昨日、インターネットのニュースで、卓球の福原愛さんが咳喘息だったという記事を読みました。
試合中、咳き込むこともあったそうで、本来のチカラが出せなっかたのかもしれませんね。
咳が止まらないのは、身体も辛いし、集中力も低下して仕事や勉強にも支障がでますよね。
夜中、寝ているときに咳が出て目が覚めてしまって睡眠不足になってしまった。
なんて経験ありませんか?
今日は、今年1月に発行した、クリニック新聞の掲載記事をご紹介いたします。
ツラい咳が続いている方は、どうか自己判断で市販のかぜ薬を飲んだりせずに、医師の診察を受けてみてください。
『長引く咳』
かぜをひきやすいこの季節に咳が長引き、漫然と市販のかぜ薬を飲んで過ごしている方はいないでしょうか?長引く咳の原因はかぜだけではありません。
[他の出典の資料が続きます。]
(** *** Timeouts *)

Lemma client_timer now peer E a t : client_ok peer E (hview a) → client_ok peer E (hview (handle_timer now a t)).
Proof.
  intros (ctl & Hc & Hv). destruct (hview_timer now a t) as [->|(a0 & H0 & Ht)]; [by exists ctl|]. rewrite <- H0 in Hv.
  destruct peer as [s|].
  - destruct Hv as [Hv|[Hv HE]]; pose proof (proj1 (proj2 (send_init_view a0 c ctl s _ _)) Hv) as Hi;
      pose proof (proj1 (proj2 (send_echo_view a0 c ctl s _ _)) Hv) as He; cbn iota in He.
    + destruct Ht as [->| ->]; [rewrite Hi; exists ctl; auto|]. rewrite He. eexists. split; [|by left]. apply Forall_app. split; [done|].
      apply Forall_singleton. right. by exists s.
    + exists ctl. split; [done|]. right. split; [|done]. destruct Ht as [->| ->]; by rewrite ?Hi, ?He.
  - destruct (send_init_view a0 c ctl c Closed None) as (Hi & _), (send_echo_view a0 c ctl c Closed None) as (He & _).
    specialize (Hi Hv). specialize (He Hv). destruct Ht as [->| ->].
    + rewrite Hi. eexists. split; [|done]. apply Forall_app. split; [done|]. apply Forall_singleton. by left.
    + rewrite He. by exists ctl.
Qed.

Lemma client_timeout now peer E a : client_ok peer E (hview a) → client_ok peer E (hview (handle_timeout now a)).
Proof.
  unfold handle_timeout. generalize TIMER_VALUES. intros l. revert a. induction l as [|t l IH]; intros a H; [done|].
  apply IH. by apply client_timer.
Qed.

Lemma server_timeout now b st s ctl : hview b = listening st c s ctl → hview (handle_timeout now b) = listening st c s ctl.
Proof.
  unfold handle_timeout. generalize TIMER_VALUES. intros l. revert b. induction l as [|t l IH]; intros b H; [done|]. cbn [foldl]. apply IH.
  destruct (hview_timer now b t) as [->|(b0 & H0 & Ht)]; [done|]. rewrite <- H0 in H.
  destruct (send_init_view b0 c ctl s st None) as (_ & _ & Hi), (send_echo_view b0 c ctl s st None) as (_ & _ & He).
  destruct Ht as [->| ->]; [by rewrite (Hi H)|by rewrite (He H)].
Qed.

(** *** Arrivals *)

Lemma receive_ok k p now a a' b : handle_inbound k p now a = (Ok tt, a') → receive k p now a = Some b → b = a'.
Proof. unfold receive. intros ->. congruence. Qed.

Lemma client_receives peer ids E a p k now a' :
  (∀ s, peer = Some s → s ∈ ids) → (E = true → ∃ s, peer = Some s) →
  client_ok peer E (hview a) → from_server ids E p → receive k p now a = Some a' →
  ∃ peer', client_ok peer' E (hview a') ∧ grows peer peer' ids ids E E ∧ (∀ s, peer' = Some s → s ∈ ids).
Proof.
  intros Hp HE (ctl & Hc & Hv) Hf R. destruct Hf as [(s' & Hs' & Ho & ->)|[-> Ht]].
  - destruct peer as [s|].
    + exists (Some s). split; [|done].
      destruct Hv as [Hv|[Hv Ht]]; (destruct (client_init_ack_ignored c s a _ ctl _ k now Hv) with (s' := s') as (a1 & R1 & V1); [done|done|]);
        rewrite (receive_ok _ _ _ _ _ _ R1 R), V1; exists ctl; auto.
    + destruct (client_init_ack c s' a ctl k now Hv Ho) as (a1 & R1 & V1 & _). exists (Some s'). rewrite (receive_ok _ _ _ _ _ _ R1 R).
      split_and!; [|split_and!; done|by intros ? [= <-]]. eexists. split; [|by left]. apply Forall_app. split.
      * by apply (from_client_grows None (Some s') ids ids E E).
      * apply Forall_singleton. right. by exists s'.
  - destruct (HE Ht) as [s ->]. exists (Some s). split; [|done]. destruct (client_cookie_ack c a k now) as (_ & H1 & H2).
    destruct Hv as [Hv|[Hv _]].
    + destruct (H1 _ _ _ Hv) as (a1 & R1 & V1 & _). rewrite (receive_ok _ _ _ _ _ _ R1 R). exists ctl. auto.
    + destruct (H2 _ _ _ Hv) as (a1 & R1 & V1). rewrite (receive_ok _ _ _ _ _ _ R1 R), V1. exists ctl. auto.
Qed.

End Invariant.

Lemma inv_accept c peer ids E a S ts tc p i cfg mps tag tsn now k b b' :
  ident_ok c → inv c peer ids E (mkSys a S ts tc) → p ∈ ts → pkt_chunks p = [CInit i] →
  tag ∉ (a_my_verification_tag <$> S) → ident_ok (server_ident cfg tag tsn k) →
  assoc_new true cfg mps tag tsn now = Ok b → receive k p now b = Some b' →
  ∃ s, inv c peer (ids ++ [s]) E (mkSys a (S ++ [b']) ts tc).
Proof.
  intros Hc [Ic Is Iu Iv It Ip Ie] Hin Hpc Htag Ho Hn R. cbn in *.
  assert (p = init_packet_of c) as ->.
  { rewrite Forall_forall in Iu. destruct (Iu p Hin) as [->|(s & _ & ->)]; [done|discriminate]. }
  destruct (server_new _ _ _ _ _ _ Hn) as [Vb _].
  destruct (server_init c _ b k now Vb Hc) as (b1 & R1 & V1 & _). rewrite (receive_ok _ _ _ _ _ _ R1 R).
  set (s := accepted c _ k) in *. exists s. assert (grows peer peer ids (ids ++ [s]) E E) as G by (split_and!; set_solver).
  destruct Hc as (_ & _ & _ & _ & ? & ? & _). destruct Ho as (Ho1 & Ho2 & Ho3 & Ho4 & Ho5 & Ho6 & Ho7). cbn in *.
  assert (ident_ok s) as Hs by (unfold s, accepted, ident_ok; cbn; split_and!; try done; lia).
  split; cbn; try done.
  - apply Forall2_app.
    + eapply Forall2_impl; [exact Is|]. intros x y. by apply server_grows.
    + apply Forall2_cons. split; [|by constructor]. split_and!; [done|unfold s, accepted; cbn; lia..|]. exists Closed, [init_ack_packet c s].
      split_and!; [done| |by left]. apply Forall_singleton. left. exists s.
      split; [apply elem_of_app; right; by apply list_elem_of_singleton|by split].
  - by eapply from_server_grows.
  - rewrite fmap_app. apply NoDup_app. split_and!; [done| |apply NoDup_singleton].
    intros x Hx Hx'. rewrite (server_tags c _ _ _ _ _ Is) in Htag. apply list_elem_of_singleton in Hx'. by subst x.
  - intros s' Hs'. apply elem_of_app. left. auto.
  - intros HE. destruct (Ie HE) as (s' & Hp & j & x & Hj & Hx & Hst). exists s'. split; [done|]. exists j, x.
    split_and!; [by apply lookup_app_l_Some..|done].
Qed.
肺や気管支に何らかの異物が入った時に、これを排除しようとする生体防御機構が咳嗽(がいそう)反射、いわゆる咳です。健康であっても生体防御反応として出る咳もあれば、何らかの病気が原因で咳が長引くこともあります。
痰がからむ咳を湿性咳嗽、痰のからまない咳を乾性咳嗽といいます。湿性咳嗽は気道からの分泌物の増加が原因です。乾性咳嗽は気管支の収縮や、刺激で咳が出やすくなることが原因です。また、咳嗽は持続期間によって急性、遷延性、および慢性に分類できます。発症して3週間未満の咳を急性咳嗽、3週間以上8週間未満を遷延性咳嗽、8週間以上続く咳を慢性咳嗽といいます。急性咳嗽の原因は急性上気道炎と感染後咳嗽(かぜの回復期)であることが最も多く、2~3週間以内に治まります。なかなか咳が治まらないとき(遷延性・慢性咳嗽)は他の原因を考える必要があります。
<遷延性・慢性咳嗽の原因>
後鼻漏症候群
後鼻漏とは鼻汁が鼻の後ろを通りのどに流れ落ちる状態です。落ちた鼻汁が咳やのどの違和感を引き起こします。後鼻漏の原因には慢性副鼻腔炎やアレルギー性鼻炎などがあり、治療には去痰薬や抗アレルギー薬、細菌感染がある場合は抗菌薬を使用します。
気管支喘息
夜間から明け方に症状が出やすく、咳嗽の他、呼吸の際に喘鳴が聞こえ、呼吸が困難になります。アレルギー体質の方に多く、気道が慢性的に炎症を起こし過敏になるため、気道が収縮し症状が出現します。気管支喘息の治療は重症度に応じて行われ、発作止めの薬だけではなく、発作予防の薬を継続することが大切です。
咳喘息
気管支喘息とは異なり喘鳴を伴わず、夜間や明け方に乾性咳嗽のみが持続します。たばこの煙や香水のにおいなど刺激によって誘発されます。かぜをひき、気道に炎症が起きたのをきっかけに咳喘息を発症することが多く、治療は気管支拡張薬や吸入ステロイド薬を使用します。
慢性閉塞性肺疾患(COPD)
喫煙歴があり、湿性咳嗽や息切れを自覚する方はCOPDの可能性があります。1日に20本の喫煙を10年から20年つづけると慢性気管支炎(COPDの初期段階)になります。普段から咳や痰が増え、かぜをひくと症状がひどくなります。未治療のまま経過すると肺機能が低下するため、禁煙や早期治療が重要です。
胃食道逆流症
逆流性食道炎とよばれることもあります。胃液や消化途中の食べ物が食道に逆流して炎症を起こす病気ですが、逆流の刺激で咳が出ることがあります。プロトンポンプ阻害薬(PPI)を内服することで症状は治まります。
感染症
感染症で咳が長引くものに、マイコプラズマ感染症、百日咳、肺炎クラミジア感染症、肺結核などがあります。いずれの感染症も病原体に応じた抗菌薬で治療します。
咳嗽の原因は様々で、原因に応じた治療をすることが基本です。長引く咳に対して、かぜを繰り返しているだけだろうと決めつけずに、かかりつけ医に相談することをおすすめします。